Will free-fall object into black hole exceed speed of light $c$ before hitting black hole surface?

Question

In Newtonian mechanics, if we throw an object in against direction of gravity with speed $v$ and it achieve max height of $h$. Now if we allow object to fall from that height $h$, it will eventually attain speed $v$ when it reach position where we launch it.

Now applying same idea to a black hole in general relativity. Speed require to escape black hole gravity is greater than $c$, so if we throw something into black hole with almost the speed of light, the object speed will exceed speed of light $c$ before hitting black hole surface! How relativity explain this? Can space-time curvature reduce speed of this freely falling object from attaining speed of light?

Answer 1

To answer your question you need to be clear what coordinates you're using. If you use coordinates that are co-moving with the rock falling into the black hole then the rock will see the event horizon pass at the speed of light.

External observers, using Schwarzchild coordinates, will see the rock slow down as it approaches the horizon, and if you wait an infinite time you'll see it stop.

External observers obviously can't comment on the speed of the rock after it has passed the event horizon because it takes longer than an infinite time to get there. If you use the rock co-moving coordinates then you can ask what speed you hit the singularity and ... actually I'm not sure what the answer is. I'll have to go away and think about it.

Incidentally http://jila.colorado.edu/~ajsh/insidebh/schw.html is a fun site describing what happens when you fall into a black hole.

Answer 2

Nope, it will just fall in a reasonable amount of time (if you go with it, but watch out for tidal forces!), or take forever to fall in (if you are watching from outside).
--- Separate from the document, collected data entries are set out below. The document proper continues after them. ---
Lemma db_Query_healthy (sql_like : string -> string -> bool) d sqlPattern :
  db_closed d = false ->
  exists rows,
    db_Query sql_like d no_faults sqlPattern = QueryRows rows None /\
    (forall f, ~ In (RowScanFault f) rows) /\
    (forall key ty e,
        In (RowScanned key ty e) rows <->
        exists r, rel d !! key = Some r /\ sql_like sqlPattern key = true /\
                  ty = type r /\ e = expires_at r).
Proof.
  intros Hc. unfold db_Query. rewrite call_fault_open by exact Hc. simpl.
  eexists. split; [reflexivity|]. split.
  - intros f Hin. apply in_map_iff in Hin. destruct Hin as ([k r] & Heq & _).
    discriminate Heq.
  - intros key ty e. rewrite in_map_iff. split.
    + intros ([k r] & Heq & Hin). unfold scan_of in Heq. simpl in Heq.
      injection Heq as <- <- <-. apply In_matched in Hin. exists r. tauto.
    + intros (r & Hr & Hl & -> & ->). exists (key, r). split; [reflexivity|].
      now apply In_matched.
Qed.

(** C5: in a [Keys] call that meets no failure, a matched row whose type is
    not ["string"] is neither returned nor queued for deletion, a matched
    row of type ["string"] that is expired when it is examined is not
    returned and is queued for a detached deletion, any other matched row
    has its key returned, nothing else is returned or queued, the relation
    is left as it was, and every detached deletion is spawned after the
    iteration over the result set has ended. *)
Theorem Keys_classifies_matched_rows
    (sql_like : string -> string -> bool) (s : Store) (d : DB)
    (clock : string -> Time) (pattern : string) :
  db s = Some d -> db_closed d = false ->
  exists ks dels rows,
    Store_Keys_run sql_like s no_faults clock pattern =
      (Returns (with_detached s (detached s ++ dels)) (ks, None),
       [EvQuery (globToSQLLike pattern)] ++ map EvScan rows ++ [EvRowsEnd]
         ++ map EvGo dels) /\
    (forall key r,
        rel d !! key = Some r -> sql_like (globToSQLLike pattern) key = true ->
        In (RowScanned key (type r) (expires_at r)) rows /\
        (type r <> "string" -> ~ In key ks /\ ~ In key dels) /\
        (type r = "string" -> isExpired (expires_at r) (Unix (clock key)) ->
           ~ In key ks /\ In key dels) /\
        (type r = "string" -> ~ isExpired (expires_at r) (Unix (clock key)) ->
           In key ks /\ ~ In key dels)) /\
    (forall key, In key ks \/ In key dels ->
        exists r, rel d !! key = Some r /\
                  sql_like (globToSQLLike pattern) key = true) /\
    (forall env, exists rows' dels',
        (Store_Keys_run sql_like s env clock pattern).2 =
          [EvQuery (globToSQLLike pattern)] \/
        (Store_Keys_run sql_like s env clock pattern).2 =
          [EvQuery (globToSQLLike pattern)] ++ map EvScan rows' ++ [EvRowsEnd]
            ++ map EvGo dels').
Proof.
  intros Hd Hc.
  destruct (db_Query_healthy sql_like d (globToSQLLike pattern) Hc)
    as (rows & Hq & Hnf & Hrows).
  set (st := fold_left (scan_row clock) rows
               (mkScanLoop [] [] s [EvQuery (globToSQLLike pattern)])).
  assert (Hks : forall k, In k (keys st) <->
                  exists e, In (RowScanned k "string" e) rows /\
                            ~ isExpired e (Unix (clock k))).
  { intros k. unfold st. rewrite scan_rows_keys. simpl. tauto. }
  assert (Hdels : forall k, In k (keysToDelete st) <->
                  exists e, In (RowScanned k "string" e) rows /\
                            isExpired e (Unix (clock k))).
  { intros k. unfold st. rewrite scan_rows_keysToDelete. simpl. tauto. }
  assert (Hstore : loop_store st = s)
    by (unfold st; now rewrite scan_rows_no_fault).
  assert (Htr : loop_trace st = [EvQuery (globToSQLLike pattern)] ++ map EvScan rows)
    by (unfold st; now rewrite scan_rows_trace).
  exists (keys st), (keysToDelete st), rows. split; [|split; [|split]].
  4: { intros env. unfold Store_Keys_run. rewrite Hd.
       exact (Keys_on_trace s clock pattern (globToSQLLike pattern) _). }
  - unfold Store_Keys_run. rewrite Hd, Hq. unfold Keys_on. fold st.
    rewrite spawn_deletes, Hstore, Htr. simpl. now rewrite <- !app_assoc.
  - intros key r Hr Hl.
    assert (Hin : In (RowScanned key (type r) (expires_at r)) rows)
      by (apply Hrows; now exists r).
    assert (Huniq : forall ty e, In (RowScanned key ty e) rows ->
                                 ty = type r /\ e = expires_at r).
    { intros ty e H. apply Hrows in H. destruct H as (r' & Hr' & _ & -> & ->).
      rewrite Hr in Hr'. now injection Hr' as ->. }
    split; [exact Hin|]. split; [|split].
    + intros Hty. split.
      * intros H. apply Hks in H. destruct H as (e & H & _).
        apply Huniq in H. destruct H as [H _]. now apply Hty.
      * intros H. apply Hdels in H. destruct H as (e & H & _).
        apply Huniq in H. destruct H as [H _]. now apply Hty.
    + intros Hty Hexp. split.
      * intros H. apply Hks in H. destruct H as (e & H & Hne).
        apply Huniq in H. destruct H as [_ ->]. now apply Hne.
      * apply Hdels. exists (expires_at r). rewrite <- Hty. now split.
    + intros Hty Hlive. split.
      * apply Hks. exists (expires_at r). rewrite <- Hty. now split.
      * intros H. apply Hdels in H. destruct H as (e & H & He).
        apply Huniq in H. destruct H as [_ ->]. now apply Hlive.
  - intros key [H|H].
    + apply Hks in H. destruct H as (e & H & _). apply Hrows in H.
      destruct H as (r & Hr & Hl & _). now exists r.
    + apply Hdels in H. destruct H as (e & H & _). apply Hrows in H.
      destruct H as (r & Hr & Hl & _). now exists r.
Qed.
Also, if I may be so bold as to suggest doing some quantum mechanics instead of kinematics while you are there, you could probably lock down some funding no problem.

Answer 3

It will reach the speed of light exactly at the black hole surface.

Answer 4

Imagine that the spaceship falling into the black hole broadcasts the frequency i.e. ticks of its atomic clock back to us. Due to the huge and increasing red shift, the cycles or ticks are received by us further and further apart in time. We will in fact never receive the last tick, and the total number of ticks we will count will be finite. That is how long the spaceship took to fall into the black hole, but it will take forever for us to find out.

Answer 5

if we throw something into black hole with almost the speed of light, the object speed will exceed speed of light c before hitting black hole surface! How relativity explain this? Can space-time curvature reduce speed of this freely falling object from attaining speed of light?

If you throw (or drop someting for that matter) radially inwards towards a black hole the gravitational acceleration in coordinate time will go as:

$$\frac{d\bar{v}}{dt}=-\frac{GM}{r^2}\hat{r}(1-2\frac{v^2}{c^2(1-\frac{2GM}{rc^2})}-\frac{v^2}{c^2(1-\frac{2GM}{rc^2})^2})$$

The two extra terms will prevent any object moving radially inwards from reaching the speed of light. You can only reach the Schwarzschild radius of $r=2GM/c^2$ if you move infinitely slow. Usually you do not talk of the Schwarzshild radius as the "black hole surface", but I guess that is what you mean.